Management of congenital tracheal stenosis by means of slide tracheoplasty or resection and reconstruction, with long-term follow-up of growth after slide tracheoplasty

Objective: The difficult problem of congenital tracheal stenosis is infrequent and has been managed with several methods. Patch tracheoplasty has been favored in recent years. Alternative experience with a simpler program of slide tracheoplasty for long-segment stenosis or resection and reconstruction for short-segment stenosis is described and proposed as preferable. Long-term growth after slide tracheoplasty was studied.

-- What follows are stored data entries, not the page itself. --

(* ===== verification/GoParse.v ===== *)
(** * Parsing of configuration values

    The functions of the packages strconv, time, strings and net that the
    configuration calls: [ParseBool], [ParseUint], [ParseDuration], [ToLower] and
    [JoinHostPort]. *)

From stdpp Require Import base list strings.
From Stdlib Require Import ZArith Ascii Lia.
From S2P Require Import Prelude Float64 GoStrings.

Local Open Scope Z_scope.

(** ** [strconv] *)

Definition ParseBool (s : string) : option bool :=
  if bool_decide (s ∈ ["1"; "t"; "T"; "TRUE"; "true"; "True"]) then Some true
  else if bool_decide (s ∈ ["0"; "f"; "F"; "FALSE"; "false"; "False"]) then Some false
  else None.

(** [ParseUint(s, 10, bits)]: decimal digits only. *)
Definition ParseUint (s : string) (bits : Z) : option Z :=
  match s with
  | EmptyString => None
  | _ =>
      match parse_digits 0 s with
      | Some n => if n <? 2 ^ bits then Some n else None
      | None => None
      end
  end.

(** [ParseFloat] and [FormatFloat(_, 'f', -1, 64)]: the shortest decimal text that
    is read back as the same number. *)
Class Floats : Type := {
  ParseFloat : string -> option float64;
  FormatFloat : float64 -> string;
}.
Definition one_half : float64 := fdiv (float_of_Z 1) (float_of_Z 2).
Class FloatsOk `{!Floats} : Prop :=
  format_parse : ParseFloat (FormatFloat one_half) = Some one_half.

(** ** [strings.ToLower]

    ASCII texts are mapped byte by byte; for the others the Unicode tables decide. *)
Class Unicode : Type := ToLower_unicode : string -> string.

Definition lower_byte (b : Z) : Z := if in_range 65 90 b then b + 32 else b.

Definition is_ascii (s : string) : bool := forallb (fun b => b <? 128) (bytes_of s).

Definition ToLower `{!Unicode} (s : string) : string :=
  if is_ascii s then of_bytes (map lower_byte (bytes_of s)) else ToLower_unicode s.

(** ** [time.ParseDuration] *)

Definition is_digit (b : Z) : bool := in_range 48 57 b.

(** The leading digits as a number, and the rest; [None]: overflow. *)
Fixpoint leadingInt (x : Z) (l : list Z) : option (Z * list Z) :=
  match l with
  | b :: l' =>
      if is_digit b then
        if 2 ^ 63 / 10 <? x then None
        else
          let x := x * 10 + (b - 48) in
          if 2 ^ 63 <? x then None else leadingInt x l'
      else Some (x, l)
  | [] => Some (x, l)
  end.

(** The digits of a fraction, and their scale; digits that do not fit are
    ignored. *)
Fixpoint leadingFraction (x : Z) (scale : float64) (overflow : bool) (l : list Z) : Z * float64 * list Z :=
  match l with
  | b :: l' =>
      if is_digit b then
        if overflow then leadingFraction x scale true l'
        else if (2 ^ 63 - 1) / 10 <? x then leadingFraction x scale true l'
        else
          let y := x * 10 + (b - 48) in
          if 2 ^ 63 <? y then leadingFraction x scale true l'
          else leadingFraction y (fmul scale (float_of_Z 10)) false l'
      else (x, scale, l)
  | [] => (x, scale, l)
  end.

Fixpoint leadingUnit (l : list Z) : list Z * list Z :=
  match l with
  | b :: l' => if (b =? 46) || is_digit b then ([], l) else let '(u, r) := leadingUnit l' in (b :: u, r)
  | [] => ([], [])
  end.

Definition unitMap (u : list Z) : option Z :=
  let u := of_bytes u in
  if bool_decide (u = "ns") then Some nanosecond
  else if bool_decide (u ∈ ["us"; "µs"; "μs"]) then Some (1000 * nanosecond)
  else if bool_decide (u = "ms") then Some millisecond
  else if bool_decide (u = "s") then Some second
  else if bool_decide (u = "m") then Some minute
  else if bool_decide (u = "h") then Some hour
  else None.

(** One number with its unit: its value in nanoseconds, and the rest. *)
Definition durationTerm (l : list Z) : option (Z * list Z) :=
  match l with
  | [] => None
  | b :: _ =>
      if (b =? 46) || is_digit b then
        match leadingInt 0 l with
        | None => None
        | Some (v, l1) =>
            let pre := negb (length l1 =? length l)%nat in
            let '(f, scale, post, l2) :=
              match l1 with
              | 46 :: l1' =>
                  let '(f, scale, l2) := leadingFraction 0 (float_of_Z 1) false l1' in
                  (f, scale, negb (length l2 =? length l1')%nat, l2)
              | _ => (0, float_of_Z 1, false, l1)
              end in
            if negb pre && negb post then None
            else
              let '(u, rest) := leadingUnit l2 in
              match u with
              | [] => None
              | _ =>
                  match unitMap u with
                  | None => None
                  | Some unit =>
                      if 2 ^ 63 / unit <? v then None
                      else
                        let v := v * unit in
                        let v := if 0 <? f then v + ftrunc (fmul (float_of_Z f) (fdiv (float_of_Z unit) scale))
                                 else v in
                        if 2 ^ 63 <? v then None else Some (v, rest)
                  end
              end
        end
      else None
  end.

Fixpoint durationTerms (fuel : nat) (d : Z) (l : list Z) : option Z :=
  match l, fuel with
  | [], _ => Some d
  | _, O => None
  | _, S fuel =>
      match durationTerm l with
      | None => None
      | Some (v, rest) =>
          let d := wrapu64 (d + v) in
          if 2 ^ 63 <? d then None else durationTerms fuel d rest
      end
  end.

(** Every term takes at least one byte, so the length is enough fuel. *)
Definition ParseDuration (s : string) : option Z :=
  let l := bytes_of s in
  let '(neg, l) :=
    match l with
    | 45 :: l' => (true, l')
    | 43 :: l' => (false, l')
    | _ => (false, l)
    end in
  if bool_decide (l = [48]) then Some 0
  else if bool_decide (l = []) then None
  else
    match durationTerms (length l) 0 l with
    | None => None
    | Some d => if neg then Some (- d) else if max_int64 <? d then None else Some d
    end.

Example ParseDuration_examples :
  ParseDuration "30s" = Some (30 * second) /\ ParseDuration "100ms" = Some (100 * millisecond) /\
  ParseDuration "24h" = Some (24 * hour) /\ ParseDuration "1h15m30.918273645s" = Some 4530918273645 /\
  ParseDuration "-1.5h" = Some (- 5400 * second) /\ ParseDuration ".5s" = Some (500 * millisecond) /\
  ParseDuration "3" = None /\ ParseDuration "1x" = None /\ ParseDuration "9223372036854775808ns" = None.
Proof. by vm_compute. Qed.

(** ** [net.JoinHostPort] *)
Definition JoinHostPort (host port : string) : string :=
  if existsb (fun b => b =? 58) (bytes_of host) then "[" +:+ host +:+ "]:" +:+ port
  else host +:+ ":" +:+ port.

(** ** Lemmas *)

Lemma durationTerms_range fuel d l d' :
  0 <= d <= 2 ^ 63 -> durationTerms fuel d l = Some d' -> 0 <= d' <= 2 ^ 63.
Proof.
  revert d l. induction fuel as [|fuel IH]; intros d [|b l] Hd; cbn [durationTerms]; try (by intros [= <-]); try done.
  destruct (durationTerm (b :: l)) as [[v rest]|]; [|done].
  destruct (Z.ltb_spec (2 ^ 63) (wrapu64 (d + v))); [done|]. apply IH.
  pose proof (wrapu64_range (d + v)). lia.
Qed.

(** A duration is a 64-bit integer. *)
Lemma ParseDuration_range s d : ParseDuration s = Some d -> in_int64 d.
Proof.
  unfold ParseDuration, in_int64, min_int64, max_int64.
  destruct (match bytes_of s with [] => _ | _ => _ end) as [neg l].
  case_bool_decide; [intros [= <-]; lia|]. case_bool_decide; [done|].
  destruct (durationTerms _ _ _) as [d'|] eqn:E; [|done]. apply durationTerms_range in E; [|lia].
  destruct neg; [intros [= <-]; lia|]. destruct (Z.ltb_spec (2 ^ 63 - 1) d'); [done|]. intros [= <-]. lia.
Qed.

Methods: Eleven consecutive patients aged 10 days to 23 years with varied patterns of stenosis (including concurrent pulmonary artery sting, anomalous right upper lobe bronchus, and bridge bronchus) had their stenoses corrected, 8 by means of slide tracheoplasty and 3 by means of resection and anastomosis. Retrospective review was made of hospital course, complications, and long-term results, with observation of growth in 4 patients (from more than 1(1)/(2)-7(3)/(4) years). Results: All patients are alive and enjoy good airways. Only 3 patients who needed concomitant cardiovascular procedures and 1 with poor ventricular function required bypass. Eight were extubated immediately or on the day of the operation, 1 at 3 days, and 1 at 8 days. A patient with complex anomalies needed 10 days of ventilation. Three had anastomotic granulomas successfully treated by means of a single bronchoscopy. Long-term airway growth was entirely satisfactory after slide tracheoplasty in 4 infants and small children (aged 10 days, 3 months, 6 months, and 3(1)/(2) years, respectively). Conclusions: Slide tracheoplasty gives excellent short- and long-term results because long congenital stenosis is reconstructed with native tracheal tissue and is therefore immediately stable and lined with normal epithelium, and the operation is accomplished more simply and with a generally more benign postoperative course. Wholly satisfactory growth of the repaired segment occurs. Less common short congenital stenosis is effectively managed with resection and anastomosis.